Reproduce the entries shown below only from the line with "users : list UserRow;" down to the line with "Inductive Error : Set", keeping both end lines and copying each one exactly.
━━ Supplied material ━━
Definition Configs : Set := list (string * ConfigValue).

Fixpoint config_get (key : string) (c : Configs) : option ConfigValue :=
  match c with
  | [] => None
  | (k, v) :: rest => if decide (k = key) then Some v else config_get key rest
  end.

(** [CommonFeature]: one definition of the catalog, and one row of the
    [feature] table once it has an id. *)
Record CommonFeature : Set := mkFeature {
  f_feature : string;
  f_type : FeatureKind.t;
  f_version : Z;
  f_configs : Configs;
}.

(** One row of the [userFeature] table: an activation record. *)
Record UserFeature : Set := mkUserFeature {
  uf_id : Z;
  uf_userId : string;
  uf_featureId : Z;
  uf_reason : string;
  uf_createdAt : Z;
  uf_expiredAt : option Z;
  uf_activated : bool;
}.

#[global] Instance UserFeature_eq_dec : EqDecision UserFeature.
Proof. solve_decision. Defined.

(** One row of the [users] table. *)
Record UserRow : Set := mkUser {
  u_id : string;
  u_name : string;
  u_email : string;
  u_password : option string;
  u_emailVerifiedAt : option Z;
  u_avatarUrl : option string;
  u_registered : bool;
  u_createdAt : Z;
}.

(** The store.  The [feature] table is keyed by its primary key; the
    [userFeature] and [users] tables are kept in insertion order. *)
Record Db : Type := mkDb {
  features : gmap Z CommonFeature;
  userFeatures : list UserFeature;
  users : list UserRow;
}.

Definition set_userFeatures (l : list UserFeature) (db : Db) : Db :=
  {| features := features db; userFeatures := l; users := users db |}.

Definition set_features (m : gmap Z CommonFeature) (db : Db) : Db :=
  {| features := m; userFeatures := userFeatures db; users := users db |}.

Definition set_users (l : list UserRow) (db : Db) : Db :=
  {| features := features db; userFeatures := userFeatures db; users := l |}.

(** ** Errors and the store monad *)

Inductive Error : Set :=
| UserHasNoQuota (userId : string)     (* `User ${userId} has no quota` *)
| QuotaNotFound (quota : string)       (* `Quota ${quota} not found` *)
| FeatureNotFound (feature : string)   (* `Feature ${feature} not found` *)
| DefinitionNotFound (featureId : Z)   (* thrown by QuotaConfig.get *)
| InvalidEmail
| InvalidPassword
| EmailAlreadyUsed
| UniqueConstraintFailed (field : string)
| RecordToUpdateNotFound.

Inductive Result (A : Type) : Type :=
| Ok (a : A)
| Err (e : Error).
Arguments Ok {A} a.
Arguments Err {A} e.

Definition is_Ok {A} (r : Result A) : Prop :=
  match r with Ok _ => True | Err _ => False end.

#[global] Instance is_Ok_dec {A} (r : Result A) : Decision (is_Ok r).
Proof. destruct r; simpl; apply _. Defined.

(** An asynchronous method on the store.  When it throws, the writes it
    made before are still in the store it returns: only [transaction]
    takes them back. *)
Definition Tx (A : Type) : Type := Db → Db * Result A.

Definition tx_ret {A} (a : A) : Tx A := λ db, (db, Ok a).

Definition tx_throw {A} (e : Error) : Tx A := λ db, (db, Err e).

Definition tx_bind {A B} (m : Tx A) (k : A → Tx B) : Tx B :=
  λ db, match m db with
        | (db', Ok a) => k a db'
        | (db', Err e) => (db', Err e)
        end.

Notation "'await' x <~ m ;; k" := (tx_bind m (λ x, k))
  (at level 10, x name, m at level 99, k at level 200).
Notation "'run' m ;; k" := (tx_bind m (λ _, k))
  (at level 10, m at level 99, k at level 200).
━━━
* Finished task:
  users : list UserRow;
}.

Definition set_userFeatures (l : list UserFeature) (db : Db) : Db :=
  {| features := features db; userFeatures := l; users := users db |}.

Definition set_features (m : gmap Z CommonFeature) (db : Db) : Db :=
  {| features := m; userFeatures := userFeatures db; users := users db |}.

Definition set_users (l : list UserRow) (db : Db) : Db :=
  {| features := features db; userFeatures := userFeatures db; users := l |}.

(** ** Errors and the store monad *)

Inductive Error : Set :=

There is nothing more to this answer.